Corticosteroids are known to impact brain function. Increased cortisol may negatively impact cognition and has been associated with dementia and AD in older adults.9 About 1% of plasma cortisol is excreted in the urine. A morning spot urine sample gave comparable results to 24-hour collection samples.10 


Equol

Equol is a metabolite produced by certain gut microbiota from the substrate daidzein, a soy isoflavone. Research has suggested that equol is antiatherogenic and improves arterial stiffness. Equol may prevent coronary heart disease and cognitive impairment/dementia. Equol producers, compared to non-producers, had a significantly lower prevalence of coronary artery calcium, which predicts future cardiovascular (CV) events, independent of CV risk factors (n=743). 

Compared to its precursor daidzein and other soy isoflavones, equol has been noted to have higher antioxidant properties, greater or similar affinity to estrogen receptor beta (which is expressed more in the vasculature and brain than in reproductive tissues), and a greater ability to increase mitochondrial activities. Equol-producing status appears to be determined by the presence of specific equol-producing bacteria and not genetics.11 


References

1.         Yan T, et al. Early-Stage Identification and Pathological Development of Alzheimer’s Disease Using Multimodal MRI. J Alzheimers Dis. 2019;68(3): p. 1013-1027.

2.         Webster JM, et al. Leveraging Neuroimaging Tools to Assess Precision and Accuracy in an Alzheimer’s Disease Neuropathologic Sampling Protocol. Front Neurosci. 2021; 15: p. 693242.

3.         Sorgdrager FJH, et al. Tryptophan Metabolism in Inflammaging: From Biomarker to Therapeutic Target. Front Immunol. 2019; 10: p. 2565.

4.         Whiley L, et al. Metabolic phenotyping reveals a reduction in the bioavailability of serotonin and kynurenine pathway metabolites in both the urine and serum of individuals living with Alzheimer’s disease. Alzheimers Res Ther. 2021; 13(1): p. 20.
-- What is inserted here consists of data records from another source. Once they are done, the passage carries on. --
(* ===== verification/Recovery.v ===== *)
(** * The recovery of a former master: [moctl/recovery.go]

    After a failover the former master may have transactions that the new
    master never got.  The tool finds, in etcd, where the new master took
    over, lists the binary logs of the former master from there on, copies
    them, undoes them with the [flashback] program and writes the
    configuration with which they are replayed on the new master.

    What an observer sees of a run are the shell commands, the file copies and
    the statements sent to the former master, newest first. *)

From stdpp Require Import numbers gmap strings list.
From Stdlib Require Import ZArith Lia Ascii.
From S2P Require Import Prelude GoStrings Decimals Gtid Json Etcd World ServiceManager Tool.
Import Mvcc Tool.
Open Scope step_scope.

Module Recovery.

Definition recoveryComposeFile : string := "/etc/recoverycomposefile.yml".

(** [DBConfig] and [Config]: the fields the tool reads. *)
Record DBConfig := mkDBConfig {
  MysqlHost : string;
  MysqlUser : string;
  MysqlPwd : string;
  MysqlPort : Z
}.

Record Config := mkConfig {
  EtcdURLs : string;
  EtcdRootPath : string;
  EtcdUsername : string;
  EtcdPassword : string;
  EtcdCluster : string;
  EtcdHostPort : string;
  Db : DBConfig
}.

(** [MysqlCurrentStat], what the new master left in etcd. *)
Record MysqlCurrentStat := mkStat {
  BinlogFile : string;
  BinlogPos : string;
  BinlogGtid : string;
  stat_UUID : string
}.

Definition zero_Stat : MysqlCurrentStat := mkStat "" "" "" "".

Definition Stat_fields : list (field (S := MysqlCurrentStat)) :=
  [("File", dec_string (fun v s => mkStat v (BinlogPos s) (BinlogGtid s) (stat_UUID s)));
   ("Pos", dec_string (fun v s => mkStat (BinlogFile s) v (BinlogGtid s) (stat_UUID s)));
   ("GTID", dec_string (fun v s => mkStat (BinlogFile s) (BinlogPos s) v (stat_UUID s)));
   ("UUID", dec_string (fun v s => mkStat (BinlogFile s) (BinlogPos s) (BinlogGtid s) v))].

(** The map [mp] of [main]. *)
Record SwitchInfo := mkInfo {
  MohaSwitchFile : string;
  MohaSwitchPost : string;
  MohaSwitchGtid : string;
  MohaNewMasterIp : string;
  MohaNewMasterPort : string
}.

(** The padder configuration the tool writes. *)
Record PadderConfig := mkPadder {
  BinLogList : list string;
  EnableDelete : bool;
  Target_Host : string;
  Target_Location : string;
  Target_Username : string;
  Target_Password : string;
  Target_Port : Z;
  Target_Schema : string;
  BinLogFileName : string;
  BinLogFilePos : Z
}.

Inductive event :=
| Shell (command : string)
| Copy (source dest : string) (ok : bool)
| Statement (stmt : string)
| WritePadder (cfg : PadderConfig).

(** ** Strings *)

(** [strings.Replace(s, old, new, 1)] *)
Fixpoint Replace1 (s old new : string) : string :=
  if String.prefix old s then new +:+ drop_string (String.length old) s
  else match s with
       | "" => ""
       | String a s' => String a (Replace1 s' old new)
       end.


Definition newline : ascii := "010".

Section Recovery.
Context {W : Type} `{ToolEnv W}.

Abbreviation prog := (step W event).

(** [linuxSystemCommand]; the output is "null" when the command failed. *)
Definition linuxSystemCommand (systemcommand : string) : prog (string * option error) :=
  _ <- observe (Shell systemcommand);
  r <- on_env (shell systemcommand);
  ret (match r with inl out => (out, None) | inr e => ("null", Some e) end).

(** ** The switch point in etcd *)

(** [InitEtcdClient] and a read with it: every failure ends the tool. *)
Definition read_keys (cfg : Config) : prog (gmap string KeyValue) :=
  r <- on_env etcd_read;
  match r with inl m => ret m | inr _ => exit end.

(** [GetEtcdSwitchInfo].  The term of the group is read before the length of
    the answer is tested, and the errors of [strconv.Atoi] and
    [json.Unmarshal] are dropped. *)
Definition GetEtcdSwitchInfo (cfg : Config) : prog (SwitchInfo + error) :=
  bad <- on_env (fun w => (etcd_New (EtcdURLs cfg) (EtcdUsername cfg) (EtcdPassword cfg) w, w));
  match bad with
  | Some _ => exit
  | None =>
      let root := EtcdRootPath cfg +:+ EtcdCluster cfg in
      m1 <- read_keys cfg;
      current <- of_option (m1 !! (root +:+ "/election/master/term"));
      m2 <- read_keys cfg;
      match m2 !! (root +:+ "/election/terms/" +:+ EtcdHostPort cfg) with
      | None => exit
      | Some kv =>
          let strRecoveryTerm := Value kv in
          if negb (port_of strRecoveryTerm =? i64 (port_of (Value current) - 1)) then exit
          else
            m3 <- read_keys cfg;
            match last (range_prefix (root +:+ "/switch/" +:+ strRecoveryTerm) m3) with
            | None => exit
            | Some (key, v) =>
                let stat := Unmarshal_lenient Stat_fields zero_Stat (Value v) in
                let ipPort := default "" (last (Split "/" key)) in
                if String.eqb ipPort "" then ret (inr (Errorf "MohaSwitchIPPort is null"))
                else
                  addr <- split_addr ipPort;
                  ret (inl (mkInfo (BinlogFile stat) (BinlogPos stat) (BinlogGtid stat) addr.1 addr.2))
            end
      end
  end.

(** ** The compose file *)

(** What [CreateRecoveryDockerConf] writes for a line; the line that names the
    entry point gets its line end from the replacement. *)
Definition recovery_line (mysqlport a : string) : option string :=
  if Contains a "entrypoint" then
    Some (Replace1 a "/agent/supervise"
            ("mysqld --defaults-file=/etc/my_" +:+ mysqlport +:+ ".cnf" +:+ String newline ""))
  else if Contains a "agentlog" then None
  else if Contains a "container_name" then Some (a +:+ "_recovery" +:+ String newline "")
  else Some (a +:+ String newline "").

Fixpoint write_lines (mysqlport : string) (lines : list string) : prog (option error) :=
  match lines with
  | [] => ret None
  | a :: rest =>
      match recovery_line mysqlport a with
      | None => write_lines mysqlport rest
      | Some text =>
          e <- on_env (write_string recoveryComposeFile text);
          match e with
          | Some _ => ret (Some (Errorf "write New recovery file fail"))
          | None => write_lines mysqlport rest
          end
      end
  end.

Definition CreateRecoveryDockerConf (sourceComposeFile mysqlport : string) : prog (option error) :=
  found <- on_env (fun w => (os_Stat recoveryComposeFile w, w));
  _ <- on_env (fun w => (tt, match found with None => os_Remove recoveryComposeFile w | Some _ => w end));
  e <- on_env (os_Create recoveryComposeFile);
  match e with
  | Some _ => ret (Some (Errorf "create recoveryComposeFile file fail"))
  | None =>
      found2 <- on_env (fun w => (os_Stat sourceComposeFile w, w));
      match found2 with
      | Some _ => ret (Some (Errorf "sourceComposeFile  not Existed"))
      | None =>
          lines <- on_env (read_lines sourceComposeFile);
          match lines with
          | inr _ => ret (Some (Errorf "sourceComposeFile  Open fail"))
          | inl ls => write_lines mysqlport ls
          end
      end
  end.

(** ** Databases *)

(** [CreateDB] and [createNewMasterDB]; [None] is the nil handle. *)
Definition createNewMasterDB (user passwd host : string) (port : Z) : option string :=
  let dsn := user +:+ ":" +:+ passwd +:+ "@tcp(" +:+ host +:+ ":" +:+ FormatInt port
             +:+ ")/?charset=utf8&interpolateParams=true" in
  match sql_Open dsn with Some _ => None | None => Some dsn end.

Definition CreateDB (cfg : DBConfig) : option string :=
  createNewMasterDB (MysqlUser cfg) (MysqlPwd cfg) (MysqlHost cfg) (MysqlPort cfg).

(** [dbSet] *)
Definition dbSet (db : option string) (setString : string) : prog (option error) :=
  _ <- observe (Statement setString); exec db setString.

(** [getServerDataDir]: an error at the end of the rows is lost. *)
Definition getServerDataDir (db : option string) : prog (result string) :=
  r <- query db "SELECT @@datadir;";
  ret (match r with
       | inr e => inr e
       | inl rows =>
           match Mysql.scan_uuid_rows (Data rows) "" with
           | inr e => inr e
           | inl d => match RowsErr rows with Some _ => inl "" | None => inl d end
           end
       end).

(** [GetMasterStatus], a copy of the one of [pkg/mysql]. *)
Definition GetMasterStatus (db : option string) : prog (result Mysql.BinlogPos) :=
  r <- query db "SHOW MASTER STATUS";
  ret (match r with
       | inr e => inr e
       | inl rows =>
           match Mysql.scan_master_rows (length (Columns rows)) (Data rows) "" (Mysql.mkBinlogPos "" 0) None with
           | inr e => inr e
           | inl (pos, _) => match RowsErr rows with Some e => inr e | None => inl pos end
           end
       end).

(** ** The list of binary logs *)

(** The name the loop of [getBinlogList] builds for number [i]; a number of
    more than six digits gets none. *)
Definition binlog_name (binlogPreName : string) (i : Z) : option string :=
  let iStr := FormatInt i in
  match String.length iStr with
  | 1%nat => Some (binlogPreName +:+ ".00000" +:+ iStr)
  | 2%nat => Some (binlogPreName +:+ ".0000" +:+ iStr)
  | 3%nat => Some (binlogPreName +:+ ".000" +:+ iStr)
  | 4%nat => Some (binlogPreName +:+ ".00" +:+ iStr)
  | 5%nat => Some (binlogPreName +:+ ".0" +:+ iStr)
  | 6%nat => Some (binlogPreName +:+ "." +:+ iStr)
  | _ => None
  end.

(** The loop [for i := start; i <= stop; i++], for [stop] below the largest
    [int64]. *)
Definition binlog_names (binlogPreName : string) (start stop : Z) : list string :=
  omap (binlog_name binlogPreName) (seqZ start (stop - start + 1)).

(** At most [n] more attempts to read the position of the former master, which
    may still be starting. *)
Fixpoint await_master (n : nat) (db : option string) : prog (result Mysql.BinlogPos) :=
  r <- GetMasterStatus db;
  match r with
  | inl pos => ret (inl pos)
  | inr e =>
      _ <- time_Sleep (1 * Second);
      match n with
      | O => ret (inr e)
      | S n' => await_master n' db
      end
  end.

Definition getBinlogList (cfg : Config) (strBinlogFile : string) : prog (result (list string)) :=
  match Split "." strBinlogFile with
  | binlogPreName :: binlogStrStr :: _ =>
      match ParseInt binlogStrStr with
      | inr e => ret (inr e)
      | inl binlogStrNum =>
          r <- await_master 10 (CreateDB (Db cfg));
          match r with
          | inr e => ret (inr e)
          | inl pos =>
              match Split "." (Mysql.Name pos) with
              | _ :: ext :: _ =>
                  match ParseInt (default "" (head (Split dquote ext))) with
                  | inr e => ret (inr e)
                  | inl binlogStpNum => ret (inl (binlog_names binlogPreName binlogStrNum binlogStpNum))
                  end
              | _ => panic
              end
          end
      end
  | _ => panic
  end.

(** ** The plan *)

(** [copyFile]: [false] also for an empty name. *)
Definition copyFile (source dest : string) : prog bool :=
  ok <- (if String.eqb source "" || String.eqb dest "" then ret false else on_env (copy_file source dest));
  _ <- observe (Copy source dest ok);
  ret ok.

(** The copies; the first that fails ends the tool. *)
Fixpoint backup (mysqlDataDir dir : string) (logs : list string) : prog unit :=
  match logs with
  | [] => ret tt
  | i :: rest =>
      ok <- copyFile (mysqlDataDir +:+ i) (dir +:+ i);
      if (ok : bool) then backup mysqlDataDir dir rest else exit
  end.

(** The flashback of each log, [first] for the one where the new master took
    over.  The name under which the output of the others is looked for is
    spelled differently. *)
Definition flashback_cmd (mysqlDataDir dir post : string) (first : bool) (i : string) : string :=
  if first then
    "flashback --binlogFileNames=" +:+ (mysqlDataDir +:+ i) +:+ " --start-position=" +:+ post +:+
    " --outBinlogFileNameBase=" +:+ (dir +:+ i)
  else
    "flashback --binlogFileNames=" +:+ (mysqlDataDir +:+ i) +:+ " --outBinlogFileNameBase=" +:+ (dir +:+ i).

Definition flashback_output (dir : string) (first : bool) (i : string) : string :=
  dir +:+ i +:+ (if first then ".flashback" else ".falshback").

Fixpoint flashbacks (mysqlDataDir dir post : string) (first : bool) (logs : list string) : prog unit :=
  match logs with
  | [] => ret tt
  | i :: rest =>
      _ <- linuxSystemCommand (flashback_cmd mysqlDataDir dir post first i);
      flashbacks mysqlDataDir dir post false rest
  end.

Definition outputs (dir : string) (logs : list string) : list string :=
  match logs with
  | [] => []
  | i :: rest => flashback_output dir true i :: (flashback_output dir false <$> rest)
  end.

Definition replay_cmd (cfg : Config) (instanceport i : string) : string :=
  "mysqlbinlog --skip-gtids " +:+ i +:+ " | mysql -u " +:+ MysqlUser (Db cfg) +:+ " -p" +:+
  MysqlPwd (Db cfg) +:+ " -h" +:+ MysqlHost (Db cfg) +:+ " -P" +:+ instanceport.

Fixpoint replays (cfg : Config) (instanceport : string) (files : list string) : prog unit :=
  match files with
  | [] => ret tt
  | i :: rest =>
      _ <- linuxSystemCommand (replay_cmd cfg instanceport i);
      replays cfg instanceport rest
  end.

Definition padder_config (cfg : Config) (dir : string) (mp : SwitchInfo) (logs : list string) : PadderConfig :=
  mkPadder ((fun i => dir +:+ i) <$> logs) true
    (MohaNewMasterIp mp) "Asia/Shanghai" (MysqlUser (Db cfg)) (MysqlPwd (Db cfg))
    (port_of (MohaNewMasterPort mp)) "test"
    (MohaSwitchFile mp) (port_of (MohaSwitchPost mp) mod 4294967296).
5.         Christensen MHE, et al. Inflammatory markers, the tryptophan-kynurenine pathway, and vitamin B status after bariatric surgery. PLoS One. 2018; 13(2): p. e0192169.

6.         Kazemi A, et al. Effect of probiotic and prebiotic vs placebo on psychological outcomes in patients with major depressive disorder: A randomized clinical trial. Clin Nutr. 2019; 38(2): p. 522-528.

7.         Purton T, et al. Prebiotic and probiotic supplementation and the tryptophan-kynurenine pathway: A systematic review and meta analysis. Neurosci Biobehav Rev. 2021; 123: p. 1-13.

8.         Castor KJ, et al. Urine dicarboxylic acids change in pre-symptomatic Alzheimer’s disease and reflect loss of energy capacity and hippocampal volume. PLoS One. 2020; 15(4): p. e0231765.

9.         Ouanes S, Popp J. High Cortisol and the Risk of Dementia and Alzheimer’s Disease: A Review of the Literature. Front Aging Neurosci. 2019; 11: p. 43.

10.       Al Sharef O, et al. An HPLC method for the determination of the free cortisol/cortisone ratio in human urine. Biomed Chromatogr. 2007; 21(11): p. 1201-6.

11.       Sekikawa A, et al. Effect of S-equol and Soy Isoflavones on Heart and Brain. Curr Cardiol Rev. 2019; 15(2): p. 114-135.